● **Work task**
Write out exactly the lines from the first line of the records below through the line that contains "Definition has_started (a", and stop there.

● **Data for the task**

Lemma call_error J step returned w e :
  journal_at (w_files w) J → call_outcome J step returned (w, Err e).
Proof. intros Hat. exists J. split_and!; [done|by left|done]. Qed.

Lemma call_event J J' step returned a s w :
  journal_at (w_files w) J' → (J' = J ∨ step J') → returned J' →
  call_outcome J step returned (_record_event self a s w).
Proof.
  intros Hat HJ Hret. destruct (run_event a s w) as (w' & r & -> & Hf).
  exists J'. cbn [fst snd]. by rewrite Hf.
Qed.

(** The critical section, then the event of a written record. *)
Lemma call_locked J step returned a s (body : WorldM bool) w :
  journal_at (w_files w) J →
  (let '(w', r) := body w in
   match r with
   | Ok true => ∃ J', journal_at (w_files w') J' ∧ step J' ∧ returned J'
   | Ok false => journal_at (w_files w') J ∧ returned J
   | Err _ => ∃ J', journal_at (w_files w') J' ∧ (J' = J ∨ step J')
   end) →
  call_outcome J step returned
    ((written ← journal_locked body;
      match written with true => _record_event self a s | false => mret () end) w).
Proof.
  intros Hat Hbody. rewrite st_bind_eq. unfold journal_locked.
  destruct (lock_answer (w_os w)) as [[]|e]; [|by apply call_error].
  destruct (body w) as [w' [[]|e]].
  - destruct Hbody as (J' & ? & ? & ?). apply (call_event J J'); auto.
  - destruct Hbody as [? ?]. exists J. split_and!; [done|by left|done].
  - destruct Hbody as (J' & ? & ?). by exists J'.
Qed.

Definition has_started (a : AdmissionRecord) (operation : string) (J : table) : Prop :=
  ∃ e, dict_get (admission_id a) J = Some e ∧ matches e a
       ∧ je_operation e = _digest operation ∧ je_completed e = false.
Definition has_completed (a : AdmissionRecord) (operation : string) (J : table) : Prop :=
  ∃ e, dict_get (admission_id a) J = Some e ∧ matches e a
       ∧ je_operation e = _digest operation ∧ je_completed e = true.

Lemma record_started_outcome w J a operation :
  _read_only (_state self) = false → directory_sane w → journal_at (w_files w) J → record_wf a →
  call_outcome J (start_step a operation J) (has_started a operation)
    (record_started self a operation w).
Proof.
  intros Hro Hsane Hat Ha. unfold record_started, _validate_inputs. rewrite run_require.
  destruct (operation_ok operation); [|by apply call_error].
  apply call_locked; [done|]. rewrite st_bind_eq.
  destruct (load_journal w J Hro Hsane Hat) as [[e ->]| ->]; [by exists J; auto|].
  rewrite dict_get_stored. destruct (dict_get (admission_id a) J) as [e|] eqn:HJ; cbn [fmap option_fmap option_map].
  - rewrite !run_require, same_revision_stored, same_binding_stored, same_operation_stored,
      is_completed_stored.
    destruct (Z.eqb_spec (je_revision e) (revision a)); [|by exists J; auto].
    case_bool_decide; [|by exists J; auto].
    destruct (je_completed e) eqn:?; [by exists J; auto|]. cbn [negb].
    case_bool_decide; [|by exists J; auto].
    rewrite st_bind_eq. destruct (run_event a "executing" w) as (w' & [[]|er] & -> & Hf);
      rewrite <- Hf in Hat; [|by exists J; auto].
    split; [done|]. by exists e.
  - rewrite run_require. unfold stored_records. rewrite length_fmap.
    fold (stored_records J).
    destruct (Z.ltb_spec (Z.of_nat (length J)) MAX_JOURNAL_RECORDS) as [Hl|];
      [|by exists J; auto].
    rewrite st_bind_eq. unfold _started_payload, journal_timestamp. rewrite st_bind_eq.
    destruct (if dt_aware (w_now w) then _ else _) as [now|er]; [|by exists J; auto].
    cbn [mret st_ret].
    pose proof (started_wf a operation now Ha (record_wf_id a Ha)) as He.
    pose proof (write_journal
      (dict_set (admission_id a) (listed (started_entry a operation now)) (stored_records J)) w
      (dict_set (admission_id a) (started_entry a operation now) J)) as Hw.
    rewrite st_bind_eq. change (_write_locked self _ w) with (_write_locked self
      (dict_set (admission_id a) (listed (started_entry a operation now)) (stored_records J)) w).
    destruct (_write_locked _ _ w) as [w' r].
    destruct Hw as [[-> [er ->]]|[Hsame Hat']].
    + apply set_dumps, stored_listed.
    + by apply table_set; [apply Hat| |..].
    + by exists J; auto.
    + destruct r as [[]|er]; eexists; (split; [exact Hat'|]); [|by right; constructor].
      split; [by constructor|]. exists (started_entry a operation now).
      rewrite dict_get_set, bool_decide_eq_true_2 by done. done.
Qed.

Lemma record_completed_outcome w J a operation result :
  _read_only (_state self) = false → directory_sane w → journal_at (w_files w) J →
  call_outcome J (complete_step a operation J) (has_completed a operation)
    (record_completed self a operation result w).
Proof.
  intros Hro Hsane Hat. unfold record_completed, _validate_inputs. rewrite run_require.
  destruct (operation_ok operation); [|by apply call_error].
  destruct result as [| | | | | |fields];
    try (unfold conflict; rewrite run_lift_err; by apply call_error).
  rewrite run_lift. apply call_locked; [done|]. rewrite st_bind_eq.
  destruct (load_journal w J Hro Hsane Hat) as [[e ->]| ->]; [by exists J; auto|].
  rewrite dict_get_stored.
  destruct (dict_get (admission_id a) J) as [e|] eqn:HJ; cbn [fmap option_fmap option_map];
    [|by exists J; auto].
  rewrite !run_require, same_revision_stored, same_binding_stored, same_operation_stored,
    is_completed_stored.
  destruct (Z.eqb_spec (je_revision e) (revision a)); [|by exists J; auto].
  case_bool_decide; [|by exists J; auto].
  case_bool_decide as Hop; [|by exists J; auto].
  destruct (je_completed e) eqn:Hc.
  { rewrite st_bind_eq. destruct (run_event a "completed" w) as (w' & [[]|er] & -> & Hf);
      rewrite <- Hf in Hat; [|by exists J; auto]. split; [done|]. by exists e. }
  rewrite st_bind_eq. unfold journal_timestamp.
  destruct (if dt_aware (w_now w) then _ else _) as [now|er]; [|by exists J; auto].
  rewrite completed_stored.
  pose proof Hat as [[Hn Hes Hlen] _]. destruct (Hes _ _ HJ) as [Hid He].
  pose proof (write_journal
    (dict_set (admission_id a) (stored (completed_entry e now)) (stored_records J)) w
    (dict_set (admission_id a) (completed_entry e now) J)) as Hw.
  rewrite st_bind_eq. destruct (_write_locked _ _ w) as [w' r].
  destruct Hw as [[-> [er ->]]|[_ Hat']].
  - by apply set_dumps.
  - apply table_set; [done|done|by apply completed_wf|by rewrite HJ].
  - by exists J; auto.
  - assert (complete_step a operation J (dict_set (admission_id a) (completed_entry e now) J))
      by (by apply step_complete).
    destruct r as [[]|er]; eexists; (split; [exact Hat'|]); [|by right].
    split; [done|]. exists (completed_entry e now).
    rewrite dict_get_set, bool_decide_eq_true_2 by done. done.
Qed.
Fixpoint run_dispatches c (ds : list RepoDispatch) : Saga () :=
  match ds with
  | [] => mret ()
  | d :: ds => _ ← run_dispatch c d; run_dispatches c ds
  end.

(** The body of the [try]. *)
Definition run_saga c p : Saga () :=
  create ← need (create_global_request c);
  _ ← push ("global_request", req_request_id (gp_request p), VNone);
  r ← call (create (gp_request p));
  _ ← set_last ("global_request", req_request_id (gp_request p), r);
  run_dispatches c (gp_dispatches p).

(** The compensation loop: every step is tried, a failure is remembered. *)
Fixpoint compensate_steps c (steps : list step) (complete : bool) (w : W) : W * bool :=
  match steps with
  | [] => (w, complete)
  | (kind, identifier, r) :: steps =>
      let '(w, out) :=
        match compensate c with
        | Some f => f kind identifier r w
        | None => (w, Err (HiveDispatchError "saga_compensation_unavailable"))
        end in
      compensate_steps c steps (complete && is_ok out) w
  end.

Definition completed_dispatches (steps : list step) : Z :=
  Z.of_nat (length (List.filter (λ s : step,
    bool_decide (s.1.1 = "repo_execute") && negb (is_VNone s.2)) steps)).

Definition blocked_response p (reason : string) : mapping :=
  [ ("allowed", VBool false); ("reason_code", VStr reason); ("mutation_performed", VBool false);
    ("plan", VDict (plan_public p)); ("raw_output", VStr "not_returned") ].

Definition executed_response p : mapping :=
  [ ("allowed", VBool true); ("reason_code", VStr "saga_executed"); ("state", VStr "completed");
    ("mutation_performed", VBool true);
    ("completed_dispatch_count", VInt (Z.of_nat (length (gp_dispatches p))));
    ("plan", VDict (plan_public p)); ("raw_output", VStr "not_returned") ].

Definition partial_response p (steps : list step) (complete : bool) : mapping :=
  [ ("allowed", VBool false); ("reason_code", VStr "saga_partially_completed");
    ("state", VStr "partially_completed"); ("mutation_performed", VBool false);
    ("completed_dispatch_count", VInt (completed_dispatches steps));
    ("compensation_attempted", VBool true); ("compensation_complete", VBool complete);
    ("plan", VDict (plan_public p)); ("raw_output", VStr "not_returned") ].

Definition execute_global_request p (context : option (GlobalSagaExecutionContext W))
  : ST W mapping := λ w,
  if negb (bool_decide (gp_mode p = "enforced")) then (w, Ok (blocked_response p "shadow_only"))
  else match context with
  | None => (w, Ok (blocked_response p "saga_gate_blocked"))
  | Some c =>
      if negb (ready_for c p) then (w, Ok (blocked_response p "saga_gate_blocked"))
      else match run_saga c p (w, []) with
      | ((w, _), Ok _) => (w, Ok (executed_response p))
      | ((w, steps), Err _) =>
          let '(w, complete) := compensate_steps c (List.rev steps) true w in
          (w, Ok (partial_response p steps complete))
      end
  end.

(** ** Retry and cancel *)

Definition adapter_response (allowed : bool) (reason field identifier : string) : mapping :=
  [ ("allowed", VBool allowed); ("reason_code", VStr reason); (field, VStr identifier);
    ("raw_output", VStr "not_returned") ].

Definition retry_repo_dispatch (dispatch_id : pyval) (expected_version : Z)
    (context : option (GlobalSagaExecutionContext W)) : ST W mapping :=
  dispatch_id ← st_lift (_id dispatch_id "dispatch");
  _ ← st_lift (_version expected_version);
  match context ≫= retry_dispatch with
  | None => mret (adapter_response false "saga_gate_blocked" "dispatch_id" dispatch_id)
  | Some retry =>
      st_catch
        (_ ← retry dispatch_id expected_version;
         mret (adapter_response true "repo_dispatch_retry_requested" "dispatch_id" dispatch_id))
        (λ _, mret (adapter_response false "saga_retry_unavailable" "dispatch_id" dispatch_id))
  end.

Definition cancel_global_request (request_id : pyval) (expected_version : Z)
    (context : option (GlobalSagaExecutionContext W)) : ST W mapping :=
  request_id ← st_lift (_id request_id "request");
  _ ← st_lift (_version expected_version);
  match context ≫= cancel_request with
  | None => mret (adapter_response false "saga_gate_blocked" "request_id" request_id)
  | Some cancel =>
      st_catch
        (_ ← cancel request_id expected_version;
         mret (adapter_response true "global_request_cancel_requested" "request_id" request_id))
        (λ _, mret (adapter_response false "saga_cancel_unavailable" "request_id" request_id))
  end.
End execution.

(** ** The trace of an execution

    [logged c] is the context [c] whose callbacks also write what they were
    asked to do, and a compensation its success, to a log. *)

Inductive saga_event :=
  | EvStep (kind identifier : string)
  | EvUndo (kind identifier : string) (succeeded : bool).

Section trace.
Context {W : Type}.
(** The record published after a lost rollback is valid for every owner and
    aware time, carries the alarm, and the gate refuses it at every time. *)
Theorem lifecycle_failure_refused levels configuration reason_code moment publish d :
  publish_lifecycle_failure levels configuration reason_code moment publish = Ok d →
  valid_probe_record order (VDict d) = Ok true
  ∧ at_key "status" (field "service_alarm" d) = VStr "active"
  ∧ ∀ now, probe_spawn_gate order (VDict d) now = Ok (gate_answer false "probe_red").
Proof using order_perm.
  unfold publish_lifecycle_failure. case_bool_decide as Hcode; cbn [negb]; [subst|done].
  intros (text & (utc & Ha & Hu & -> & Ho & Hv)%probe_clock_utc & (owner & Hown &
    (u & _ & [= <-])%bind_Ok)%bind_Ok)%bind_Ok.
  assert (owner_ok owner) as Hok.
  { destruct configuration as [c|]; [by apply (probe_alarm_owner_ok levels c)|]. by injection Hown as <-. }
  set (o := {| value := []; ready := false;
               diagnostic := lifecycle_diagnostic "runtime_lifecycle_rollback_failed" |}).
  assert (produced o) as Po
    by (apply produced_failed, failed_diagnostic_valid; [by apply failure_code_dec|done]).
  set (checks := (λ k, (k, VBool false)) <$> _PROBE_CHECK_KEYS).
  set (services := (λ k, (k, VBool false)) <$> sort_by str_cmp id _SERVICE_CHECK_KEYS).
  destruct (bounded_readiness_wf VNone) as (r & Hr & Hwf).
  match goal with |- context [VDict ?x] => set (d := x) end.
  assert (record_fields d checks services r o o o owner utc) as Hf.
  { subst d. rewrite Hr. by constructor. }
  assert (record_parts checks services r o o o owner utc) as Hp.
  { constructor; try done.
    assert (r = {| gp_pilot := "blocked"; gp_generation_id := None; gp_freshness := "unknown";
      gp_candidate_count := 0; gp_reason_codes := ["usage_missing"] |}) as ->; [|done].
    destruct r as [p g f c rs]. vm_compute in Hr. injection Hr as <- Hg <- <- Hrs. f_equal.
    - by destruct g.
    - destruct rs as [|s [|]]; try done. by injection Hrs as ->. }
  split_and!.
  - unfold valid_probe_record. rewrite (rf_version _ _ _ _ _ _ _ _ _ Hf).
    by rewrite (published_record_valid order order_perm d checks services r o o o owner utc Hf Hp).
  - rewrite (rf_service_alarm _ _ _ _ _ _ _ _ _ Hf). by destruct owner.
  - intros now. by rewrite (published_gate order order_perm d checks services r o o o owner utc Hf Hp now).
Qed.
End published.

Lemma string_drop_length n s : String.length (string_drop n s) = (String.length s - n)%nat.
Proof. revert s. induction n as [|n IH]; intros [|c s]; first [done|apply IH]. Qed.

(** A redacted standard error longer than the limit is cut to the limit and then
    prefixed, so its diagnostic is longer than the record allows and the record
    that carries it is not valid. *)
Lemma long_stderr_does_not_fit redact code exit_code text :
  text ≠ "" → _SAFE_STDERR_EXCERPT_CHARS < py_len (redact text).1 →
  excerpt_fits (_diagnostic redact code exit_code (VStr text)) = false.
Proof.
  intros Ht Hlong. unfold _diagnostic. cbn [_safe_stderr]. rewrite bool_decide_eq_false_2 by done.
  unfold command_excerpt. destruct (redact text) as [cleaned b]. cbn [fst] in Hlong.
  assert (String.length (trim_chars cleaned _SAFE_STDERR_EXCERPT_CHARS) = 1237%nat) as Hlen.
  { unfold trim_chars. rewrite (proj2 (Z.leb_gt _ _)) by done. rewrite length_append.
    cbn [String.length Nat.add]. unfold last_chars. rewrite string_drop_length.
    unfold py_len, _SAFE_STDERR_EXCERPT_CHARS in *. lia. }
  rewrite bool_decide_eq_false_2 by (intros E; by rewrite E in Hlen).
  change (excerpt_fits _) with (py_len (trim_chars cleaned _SAFE_STDERR_EXCERPT_CHARS) <=? _SAFE_STDERR_EXCERPT_CHARS).
  unfold py_len. by rewrite Hlen.
Qed.

(** ** Two records *)

Definition no_redaction (text : string) : string * bool := (text, false).

Definition example_moment : datetime := Datetime (62135604000 * US_PER_SECOND) (Some 0).
Definition example_child : result child :=
  Ok {| returncode := 0; stdout := "{}"; stderr := "" |}.
Definition example_configuration : result string :=
  Ok (quoted "{'principals':[{'class_id':'koenigin','principal_id':'queen-1','repo_id':'alpha'}]}").

Definition example_record : result mapping :=
  run_probe no_redaction 100 (example_status (VBool false)) example_child example_child example_configuration
    example_moment (λ _, Ok ()).

Lemma run_probe_gate_exact_witness :
  ∃ d, example_record = Ok d
    ∧ valid_probe_record _PROBE_COMMAND_KEYS (VDict d)
      = Ok ((negb (services_hold d) || has_owner d) && excerpts_short d)
    ∧ services_hold d = false ∧ has_owner d = true.
Proof.
  destruct example_record as [d|e] eqn:Hd; [|vm_compute in Hd; discriminate Hd].
  assert (child_answer example_child) as Hc.
  { split; [|discriminate]. intros c Hc. injection Hc as <-. cbn. lia. }
  destruct (run_probe_gate_exact _PROBE_COMMAND_KEYS (reflexivity _) no_redaction 100
              (example_status (VBool false)) example_child example_child example_configuration
              example_moment (λ _, Ok ()) d Hc Hc Hd) as (_ & Hv & _).
  assert (match example_record with
          | Ok d => negb (services_hold d) && has_owner d | Err _ => false end = true) as H
    by (vm_compute; reflexivity).
  rewrite Hd in H. exists d. split; [reflexivity|]. split; [exact Hv|].
  destruct (services_hold d); [discriminate H|]. destruct (has_owner d); [|discriminate H].
  split; reflexivity.
Defined.

Lemma lifecycle_failure_refused_witness :
  ∃ d, publish_lifecycle_failure 100 None "runtime_lifecycle_rollback_failed" example_moment (λ _, Ok ()) = Ok d
    ∧ valid_probe_record _PROBE_COMMAND_KEYS (VDict d) = Ok true.
Proof.
  destruct (publish_lifecycle_failure 100 None "runtime_lifecycle_rollback_failed" example_moment (λ _, Ok ()))
    as [d|e] eqn:Hd; [|vm_compute in Hd; discriminate Hd].
  exists d. split; [reflexivity|].
  exact (proj1 (lifecycle_failure_refused _PROBE_COMMAND_KEYS (reflexivity _) 100 None _ _ _ d Hd)).
Defined.
(* ===== verification/BrokerCodec.v ===== *)
(** * The home broker protocol: messages

    [src/src/the_hive/fleet_home_broker_protocol.py], lines 243 to 386, 573 to
    1291: the messages of CHPB/2, their validation, their canonical bytes and
    the decoder.  The fields of a message hold any value until it is validated;
    a field the decoder always turns into an enumeration, a release or an
    identity is typed by it.  Texts are texts up to U+00FF. *)

From stdpp Require Import pretty.
From S2P Require Import Prelude Order DynamicPool Json JsonText StrictJson PyEq BrokerTypes BrokerRelease.
#[local] Open Scope Z_scope.

(** ** Messages *)

(** The fields the six requests share. *)
Record RequestHead := {
  rh_protocol : pyval;
  rh_kind : ChpbMessageKind;
  rh_request_id : pyval;
  rh_transaction_id : pyval;
  rh_expected : BindingExpectation;
}.

Record BrokerReply := {
  rp_protocol : pyval;
  rp_kind : ChpbMessageKind;
  rp_request_id : pyval;
  rp_result : BrokerResultCode;
  rp_transaction : option TransactionStatus;
  rp_attestation : option HomeAttestation;
}.

Record AgentStartExecutablePin := { ep_path : pyval; ep_fingerprint : pyval }.

(** The pairs of [values]. *)
Definition AgentStartEnvironmentProjection : Type := list (string * pyval).

Record AgentStartEnvelope := {
  en_protocol : pyval;
  en_kind : ChpbMessageKind;
  en_request_id : pyval;
  en_release : ControlReleaseSpecV2;
  en_release_payload_version : pyval;
  en_snapshot_generation : pyval;
  en_principal : PrincipalBinding;
  en_expected : BindingExpectation;
  en_unit_name : pyval;
  en_identity : BrokerIdentity;
  en_executable : AgentStartExecutablePin;
  en_environment : AgentStartEnvironmentProjection;
  en_attestation : HomeAttestation;
}.

Inductive ChpbMessage :=
  | AttestHomeRequest (head : RequestHead)
  | QueryTransactionRequest (head : RequestHead)
  | GetTerminalResultRequest (head : RequestHead)
  | ProvisionHomeRequest (head : RequestHead) (binding : TransactionBinding)
  | ReplaceHomeRequest (head : RequestHead) (binding : TransactionBinding)
  | DeprovisionHomeRequest (head : RequestHead) (binding : TransactionBinding)
  | Reply (reply : BrokerReply)
  | AgentStartClaim (protocol : pyval) (kind : ChpbMessageKind) (request_id : pyval)
  | Envelope (envelope : AgentStartEnvelope).

(** ** Validation *)

Definition _AGENT_START_ENVIRONMENT : AgentStartEnvironmentProjection :=
  [ ("CODEX_HOME", VStr CANONICAL_AGENT_HOME); ("GEMINI_CLI_HOME", VStr CANONICAL_AGENT_HOME);
    ("HOME", VStr CANONICAL_AGENT_HOME) ].

(** [c[0-9]{1,4}]. *)
Definition short_category (s : string) : bool :=
  (1 <=? py_len s) && (py_len s <=? 4) && string_forallb is_digit_char s.

Definition agent_unit_name_for_mcs (mcs_pair : pyval) : result string :=
  '(low, high) ← _mcs mcs_pair;
  _ ← check (short_category (pretty low) && short_category (pretty high)) INVALID_BINDING;
  Ok ("the-hive-agent@c" +:+ (pretty low +:+ ("\x2cc" +:+ (pretty high +:+ ".service")))).

(** [if type(value) is not str: _fail(INVALID_TYPE)]; [!= CHPB_PROTOCOL]. *)
Definition validate_protocol (v : pyval) : result () :=
  match v with
  | VStr s => check (bool_decide (s = CHPB_PROTOCOL)) UNSUPPORTED_PROTOCOL
  | _ => _fail INVALID_TYPE
  end.

Definition _validate_identity (i : BrokerIdentity) : result () :=
  match identity_again i with Ok _ => Ok () | Err _ => _fail INVALID_BINDING end.

(** [parts[-3:-1]]. *)
Definition last_but_one_pair (parts : list string) : list string :=
  let n := length parts in take (n - 1 - (n - 3)) (drop (n - 3) parts).

Definition _validate_executable_pin (p : AgentStartExecutablePin) : result () :=
  match ep_path p with
  | VStr path =>
      _ ← check (startswith "/" path && bool_decide (path = py_strip path) && negb (contains "//" path)
                 && negb (bool_decide (List.last (split_on "/" path) "" = ""))
                 && negb (has_char "000" path) && negb (has_char "\" path)) INVALID_FIELD;
      let parts := split_on "/" path in
      _ ← check (forallb (λ part, negb (bool_decide (part ∈ [""; "."; ".."]))) (tail parts)) INVALID_FIELD;
      _ ← check (negb (bool_decide (last_but_one_pair parts = ["self"; "fd"]))) INVALID_FIELD;
      _ ← _digest (ep_fingerprint p) 64;
      Ok ()
  | _ => _fail INVALID_FIELD
  end.

Definition pair_eq (p q : string * pyval) : bool := bool_decide (p.1 = q.1) && py_eq p.2 q.2.

Fixpoint pairs_eq (l k : list (string * pyval)) : bool :=
  match l, k with
  | [], [] => true
  | p :: l, q :: k => pair_eq p q && pairs_eq l k
  | _, _ => false
  end.

Definition _validate_environment_projection (values : AgentStartEnvironmentProjection) : result () :=
  _ ← check (pairs_eq values _AGENT_START_ENVIRONMENT) INVALID_FIELD;
  check (forallb (λ p : string * pyval, match p.2 with VStr _ => true | _ => false end) values) INVALID_TYPE.

Definition _validate_agent_start_claim (protocol : pyval) (kind : ChpbMessageKind) (request_id : pyval)
  : result () :=
  _ ← validate_protocol protocol;
  _ ← check (bool_decide (kind = K_AGENT_START_CLAIM)) INVALID_FIELD;
  _ ← _digest request_id 32;
  Ok ().

(** [principal == other], field by field. *)
Definition principal_eq (p q : PrincipalBinding) : bool :=
  py_eq (pb_agent_id p) (pb_agent_id q)
  && py_eq (pb_manifest_generation p) (pb_manifest_generation q)
  && py_eq (pb_unit_generation p) (pb_unit_generation q)
  && py_eq (pb_cgroup_dev p) (pb_cgroup_dev q)
  && py_eq (pb_cgroup_ino p) (pb_cgroup_ino q)
  && py_eq (pb_invocation_id p) (pb_invocation_id q)
  && py_eq (pb_mcs_pair p) (pb_mcs_pair q)
  && py_eq (pb_fencing_epoch p) (pb_fencing_epoch q).

Definition policy_eq (p q : PolicyBinding) : bool :=
  py_eq (policy_generation p) (policy_generation q) && py_eq (projection_digest p) (projection_digest q).

Definition binding_eq (b c : TransactionBinding) : bool :=
  bool_decide (operation b = operation c) && py_eq (transaction_id b) (transaction_id c)
  && py_eq (store_uuid b) (store_uuid c) && principal_eq (principal b) (principal c)
  && policy_eq (policy b) (policy c).

#[export] Instance ReleasePayloadDigestV2_eq_dec : EqDecision ReleasePayloadDigestV2.
Proof. solve_decision. Defined.
#[export] Instance ControlReleaseSpecV2_eq_dec : EqDecision ControlReleaseSpecV2.
Proof. solve_decision. Defined.

(** The constructor run again on a release's own fields. *)
Definition release_again (r : ControlReleaseSpecV2) : result ControlReleaseSpecV2 :=
  ControlReleaseSpecV2_new (VInt (schema_version r)) (VStr (payload_version r)) (payloads r)
    (VStr (broker_protocol r)) (VStr (system_bus_interface r)) (VStr (system_bus_method r))
    (VStr (agent_unit_template r)) (VStr (launcher_path r)).

(** The principal, and the policy when there is one, are the expected ones. *)
Definition expects_principal (e : BindingExpectation) (p : PrincipalBinding) : bool :=
  py_eq (pb_agent_id p) (ex_agent_id e)
  && py_eq (pb_manifest_generation p) (ex_manifest_generation e)
  && py_eq (pb_unit_generation p) (ex_unit_generation e)
  && py_eq (pb_fencing_epoch p) (ex_fencing_epoch e).
(** The injected operations. *)
Record LinuxOperations (W : Type) := {
  openat2 : Z → string → Z → Z → ST W Z;
  fstat : Z → ST W FdStat;
  close : Z → ST W ();
  pidfd_open : Z → Z → ST W Z;
  pidfd_reuse_check : Z → Z → option Z → option Z → option PidfdIdentity → ST W PidfdIdentity;
  open_pinned_proc_pid : Z → Z → PidfdIdentity → ST W Z;
  open_proc_cgroup : Z → Z → PidfdIdentity → ST W Z;
  read_proc_control_group : Z → Z → Z → pyval → pyval → ST W pyval;
  read_pid1_unit_name : Z → Z → pyval → pyval → ST W pyval;
  read_pid1_unit_generation : Z → Z → pyval → pyval → ST W pyval;
  read_pid1_invocation_id : Z → Z → pyval → pyval → ST W pyval;
  read_pid1_control_group : Z → Z → pyval → pyval → ST W pyval;
  read_peer_mcs_pair : Z → Z → Z → pyval → pyval → ST W pyval;
}.
Arguments openat2 {W}. Arguments fstat {W}. Arguments close {W}. Arguments pidfd_open {W}.
Arguments pidfd_reuse_check {W}. Arguments open_pinned_proc_pid {W}. Arguments open_proc_cgroup {W}.
Arguments read_proc_control_group {W}. Arguments read_pid1_unit_name {W}.
Arguments read_pid1_unit_generation {W}. Arguments read_pid1_invocation_id {W}.
Arguments read_pid1_control_group {W}. Arguments read_peer_mcs_pair {W}.

Definition _OPENAT2_FLAGS : Z := 2818048. (* 0o10000000 | 0o200000 | 0o400000 | 0o2000000 *)
Definition _OPENAT2_RESOLVE : Z := 14.

(** ** Validation *)

Definition boundary {A} (message : string) : result A := Err (LinuxBoundaryError message).
Definition expect (condition : bool) (message : string) : result () :=
  require condition (LinuxBoundaryError message).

● **Solution for this exercise**
Lemma call_error J step returned w e :
  journal_at (w_files w) J → call_outcome J step returned (w, Err e).
Proof. intros Hat. exists J. split_and!; [done|by left|done]. Qed.

Lemma call_event J J' step returned a s w :
  journal_at (w_files w) J' → (J' = J ∨ step J') → returned J' →
  call_outcome J step returned (_record_event self a s w).
Proof.
  intros Hat HJ Hret. destruct (run_event a s w) as (w' & r & -> & Hf).
  exists J'. cbn [fst snd]. by rewrite Hf.
Qed.

(** The critical section, then the event of a written record. *)
Lemma call_locked J step returned a s (body : WorldM bool) w :
  journal_at (w_files w) J →
  (let '(w', r) := body w in
   match r with
   | Ok true => ∃ J', journal_at (w_files w') J' ∧ step J' ∧ returned J'
   | Ok false => journal_at (w_files w') J ∧ returned J
   | Err _ => ∃ J', journal_at (w_files w') J' ∧ (J' = J ∨ step J')
   end) →
  call_outcome J step returned
    ((written ← journal_locked body;
      match written with true => _record_event self a s | false => mret () end) w).
Proof.
  intros Hat Hbody. rewrite st_bind_eq. unfold journal_locked.
  destruct (lock_answer (w_os w)) as [[]|e]; [|by apply call_error].
  destruct (body w) as [w' [[]|e]].
  - destruct Hbody as (J' & ? & ? & ?). apply (call_event J J'); auto.
  - destruct Hbody as [? ?]. exists J. split_and!; [done|by left|done].
  - destruct Hbody as (J' & ? & ?). by exists J'.
Qed.

Definition has_started (a : AdmissionRecord) (operation : string) (J : table) : Prop :=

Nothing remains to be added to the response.